[Task requirements] Please reproduce exactly the lines that begin the listing below, up to and including the line where "helper it shares" occurs.
BEGIN
(** * StreamPulse monitor (version 2.2): scheduler, probes and table naming

    A shallow embedding of [version-2.2/monitor.py] (and of the table naming
    helper it shares with [webgui.py]), with the properties of the probing
    scheduler stated and proved over it; then the database both programs
    share, and the settings page and the login of [webgui.py].

    Conventions of the model:
    - Python [str] values that are only compared, ordered or searched
      (names, URLs, response text, messages) are [string]s;
    - the argument of [tname] is a sequence of Unicode code points
      ([list N]), because its behaviour depends on Python's character
      classes; the classes are fixed on ASCII and left as parameters above it;
    - Python floats (seconds) are exact rationals [Q];
    - [Stream] objects live in a heap and are referred to by address, since
      the dictionary [Scheduler.state], the lanes and the workers share them;
    - what the network, the clock, the file system and, for a completed
      probe, the database answer is an input of each function;
    - the values of the configuration file have the types the settings page
      writes: names and URLs are strings, the heartbeat is an integer;
    - the SQLite database is the content of its tables, a log table being
      found by its name without regard to the case of ASCII letters.

    The file has two parts: the embedding, then its properties. *)

From Stdlib Require Import ZArith QArith Qround Qminmax Lia String Ascii List Bool.
From Stdlib Require Import DecimalString.
From stdpp Require Import gmap strings list sorting.

Local Open Scope Z_scope.
#[local] Set Warnings "-clear-no-such-hyp".

(** * Part I: the embedding *)

(** ** Table names: [tname] (monitor.py) and [table_name] (webgui.py) *)

(** A Python string as its code points. *)
Definition Str := list N.

Definition str (s : string) : Str :=
  map N_of_ascii (list_ascii_of_string s).

Definition underscore : N := 95%N.

Section PyStr.

(** [str.isalpha], [str.isalnum] and [str.isspace] above ASCII come from the
    Unicode database of the interpreter. *)
Variables uni_alpha uni_alnum uni_space : N -> bool.

Definition ascii_alpha (c : N) : bool :=
  ((65 <=? c) && (c <=? 90) || (97 <=? c) && (c <=? 122))%N.

Definition ascii_digit (c : N) : bool :=
  ((48 <=? c) && (c <=? 57))%N.

Definition ascii_space (c : N) : bool :=
  ((9 <=? c) && (c <=? 13) || (28 <=? c) && (c <=? 32))%N.

Definition isalpha (c : N) : bool :=
  if (c <? 128)%N then ascii_alpha c else uni_alpha c.

Definition isalnum (c : N) : bool :=
  if (c <? 128)%N then ascii_alpha c || ascii_digit c else uni_alnum c.

Definition isspace (c : N) : bool :=
  if (c <? 128)%N then ascii_space c else uni_space c.

Fixpoint lstrip (s : Str) : Str :=
  match s with
  | c :: s' => if isspace c then lstrip s' else s
  | [] => []
  end.

(** [name.strip()] *)
Definition strip (s : Str) : Str := rev (lstrip (rev (lstrip s))).

(** [ch if (ch.isalnum() or ch == "_") else "_"] *)
Definition safe_char (ch : N) : N :=
  if isalnum ch || (ch =? underscore)%N then ch else underscore.

(** [not safe or not (safe[0].isalpha() or safe[0] == "_")] *)
Definition needs_prefix (safe : Str) : bool :=
  match safe with
  | [] => true
  | c :: _ => negb (isalpha c || (c =? underscore)%N)
  end.

Definition tname (name : Str) : Str :=
  let safe := map safe_char (strip name) in
  let safe := if needs_prefix safe then str "t_" ++ safe else safe in
  str "log_" ++ safe.

(** [webgui.py] carries its own copy of the function. *)
Definition table_name (name : Str) : Str :=
  let safe := map safe_char (strip name) in
  let safe := if needs_prefix safe then str "t_" ++ safe else safe in
  str "log_" ++ safe.

(** An identifier character: alphanumeric or underscore. *)
Definition ident_char (c : N) : Prop := isalnum c = true \/ c = underscore.

(** One row of a log table: [(status, latency_ms, message)]; the timestamp
    is left out. *)
Definition Row : Type := string * Z * string.

(** The log tables of the database, by table name, newest row first. *)
Definition Tables : Type := gmap Str (list Row).

(** [record]: [INSERT INTO {tname(name)} ...] (monitor.py). The table is
    there: [init_db] has created it for every stream of the configuration. *)
Definition record (db : Tables) (name : Str) (row : Row) : Tables :=
  <[tname name := row :: default [] (db !! tname name)]> db.

(** [latest_row]: [SELECT ... FROM {table_name(name)} ORDER BY id DESC LIMIT 1]
    (webgui.py). *)
Definition latest_row (db : Tables) (name : Str) : option Row :=
  db !! table_name name ≫= head.

End PyStr.

(** ** Awaited operations and their exceptions *)

(** The two classes of exception the probes tell apart, each with its
    [str(e)]. *)
Inductive exn : Type :=
| TimeoutError (msg : string)
| Exception (msg : string).

Definition exn_str (e : exn) : string :=
  match e with TimeoutError m => m | Exception m => m end.

(** What an operation of the environment does: return or raise. *)
Inductive io (A : Type) : Type :=
| Done (a : A)
| Raise (e : exn).
Arguments Done {A} a.
Arguments Raise {A} e.

#[export] Instance io_ret : MRet io := fun A a => Done a.

#[export] Instance io_bind : MBind io := fun A B k m =>
  match m with
  | Done a => k a
  | Raise e => Raise e
  end.

(** A probe's result: [(ok, msg, lat)]. *)
Definition ProbeResult : Type := bool * string * Z.

(** ** [probe_rtsp] *)

(** [pat in s] *)
Fixpoint contains (pat s : string) : bool :=
  String.prefix pat s
  || match s with
     | EmptyString => false
     | String _ s' => contains pat s'
     end.

(** What the peer does during the DESCRIBE exchange: the connection attempt,
    the flush of the request, the read of at most 512 bytes (decoded), and
    the close, whose failure the code ignores. *)
Record RtspPeer : Type := {
  open_connection : io unit;
  drain : io unit;
  read : io string;
  wait_closed : io unit
}.

Definition classify_rtsp (txt : string) (lat : Z) : ProbeResult :=
  if contains "RTSP/1.0 200" txt then (true, "RTSP 200", lat)
  else if contains "RTSP/1.0 401" txt then (true, "RTSP 401 Unauthorized", lat)
  else if contains "RTSP/1.0 403" txt then (true, "RTSP 403 Forbidden", lat)
  else if contains "RTSP/1.0 404" txt then (true, "RTSP 404 Not Found", lat)
  else if contains "RTSP/1.0 454" txt then (true, "RTSP 454 Session Not Found", lat)
  else (false, "RTSP not 200", lat).

(** The awaited part of the [try] block: connect, send, read. *)
Definition rtsp_exchange (peer : RtspPeer) : io string :=
  _ ← open_connection peer;
  _ ← drain peer;
  read peer.

(** [lat] is the elapsed time in milliseconds at the point of return. *)
Definition probe_rtsp (peer : RtspPeer) (lat : Z) : ProbeResult :=
  match rtsp_exchange peer with
  | Done txt => classify_rtsp txt lat
  | Raise (TimeoutError _) => (false, "timeout", lat)
  | Raise (Exception m) => (false, "error:" +:+ m, lat)
  end.

(** The status of a response as the RTSP grammar has it: the three
    characters after "RTSP/1.0 " at the very start of the text. A response
    that does not start so has no status. *)
Definition status_line (txt : string) : option string :=
  if String.prefix "RTSP/1.0 " txt then Some (substring 9 3 txt) else None.

Definition CRLF : string :=
  String (ascii_of_nat 13) (String (ascii_of_nat 10) EmptyString).

(** ** [probe_http] *)

(** The requests a probe sends, in order. *)
Inductive HttpRequest : Type :=
| HEAD
| GET (read_bytes : nat).

(** What the server does: its answer to HEAD (a status code), its answer to
    GET, and the read of the first bytes of the GET body. *)
Record HttpPeer : Type := {
  head_status : io Z;
  get_status : io Z;
  content_read : io unit
}.

Definition str_of_int (z : Z) : string := NilZero.string_of_int (Z.to_int z).

Definition http_result (status : Z) (lat : Z) : ProbeResult :=
  ((200 <=? status) && (status <? 400), "HTTP " +:+ str_of_int status, lat).

(** The fallback request: [session.get] and [r.content.read(64)]. *)
Definition http_get (peer : HttpPeer) : io Z :=
  status ← get_status peer;
  _ ← content_read peer;
  mret status.

(** The requests sent and the result. Whatever HEAD raises is caught and
    answered by the GET. *)
Definition probe_http (peer : HttpPeer) (lat : Z)
  : list HttpRequest * ProbeResult :=
  match head_status peer with
  | Done status => ([HEAD], http_result status lat)
  | Raise _ =>
      ([HEAD; GET 64],
       match http_get peer with
       | Done status => http_result status lat
       | Raise (TimeoutError _) => (false, "timeout", lat)
       | Raise (Exception m) => (false, "error:" +:+ m, lat)
       end)
  end.

(** ** [one_frame] *)

(** [cap.read()] returns its flag, or opening or reading raises. *)
Definition one_frame (capture : io bool) (lat : Z) : ProbeResult :=
  match capture with
  | Done true => (true, "ok", lat)
  | Done false => (false, "no frame", lat)
  | Raise e => (false, "cv2err:" +:+ exn_str e, lat)
  end.

(** ** Configuration *)

(** One element of [cfg["streams"]]: a mapping that may lack either key.
    Names and URLs are strings, as the settings page writes them. A file
    edited by hand so that a URL is another YAML scalar ([url: 8080]) is
    outside this type: [init_db] stores such a value, and the reloader
    raises at [.lower()] in its first loop, after the objects of the
    entries before it have been updated and before [rebuild]; the round
    ends the reloader with the lanes as they were, as the rounds of
    [sync_streams] that raise do. *)
Record Entry : Type := {
  entry_name : option string;
  entry_url : option string
}.

(** The document [yaml.safe_load] returns, before the defaults are set. The
    heartbeat is an integer, as the settings page writes it; a file edited
    by hand so that it is null or no number is outside this type: [int] in
    [workers_and_delay] then raises at the top of every worker's loop. *)
Record RawConfig : Type := {
  raw_heartbeat_seconds : option Z;
  raw_timezone : option string;
  raw_streams : option (list Entry);
  raw_mqtt : option string
}.

Record Config : Type := {
  heartbeat_seconds : Z;
  timezone : string;
  streams : list Entry;
  mqtt : option string
}.

#[export] Instance Entry_eq_dec : EqDecision Entry.
Proof. solve_decision. Defined.

#[export] Instance Config_eq_dec : EqDecision Config.
Proof. solve_decision. Defined.

(** [read_cfg]: whatever opening and parsing the file raises passes through;
    the three [setdefault] calls use 10, "UTC" and the empty list. *)
Definition read_cfg (file : io RawConfig) : io Config :=
  raw ← file;
  mret {| heartbeat_seconds := default 10 (raw_heartbeat_seconds raw);
          timezone := default "UTC"%string (raw_timezone raw);
          streams := default [] (raw_streams raw);
          mqtt := raw_mqtt raw |}.

(** [load_config_with_mqtt_support]: a failure to open or parse the file is
    caught and answered by a default configuration; otherwise the defaults
    use 20, and an "mqtt" key is added when the file has none (the empty
    mapping, rendered here as the empty string). *)
Definition load_config_with_mqtt_support (file : io RawConfig) : Config :=
  match file with
  | Raise _ =>
      {| heartbeat_seconds := 20; timezone := "UTC"; streams := []; mqtt := None |}
  | Done raw =>
      {| heartbeat_seconds := default 20 (raw_heartbeat_seconds raw);
         timezone := default "UTC"%string (raw_timezone raw);
         streams := default [] (raw_streams raw);
         mqtt := Some (default ""%string (raw_mqtt raw)) |}
  end.

(** [init_db] reads [s["name"]] and [s["url"]] of every entry, in order; a
    missing key raises [KeyError]. The database itself stays outside. *)
Fixpoint init_db (entries : list Entry) : io unit :=
  match entries with
  | [] => Done tt
  | e :: rest =>
      match entry_name e, entry_url e with
      | None, _ => Raise (Exception "'name'")
      | Some _, None => Raise (Exception "'url'")
      | Some _, Some _ => init_db rest
      end
  end.

(** ** Streams and the heap *)

Definition lower_ascii (c : ascii) : ascii :=
  let n := nat_of_ascii c in
  if ((65 <=? n) && (n <=? 90))%nat then ascii_of_nat (n + 32) else c.

(** [url.lower()], on the characters that matter for the prefix test. *)
Fixpoint lower (s : string) : string :=
  match s with
  | EmptyString => EmptyString
  | String c s' => String (lower_ascii c) (lower s')
  end.

(** [url.lower().startswith("rtsp://")] *)
Definition rtsp_url (url : string) : bool := String.prefix "rtsp://" (lower url).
END
[Result of this task]
(** * StreamPulse monitor (version 2.2): scheduler, probes and table naming

    A shallow embedding of [version-2.2/monitor.py] (and of the table naming
    helper it shares with [webgui.py]), with the properties of the probing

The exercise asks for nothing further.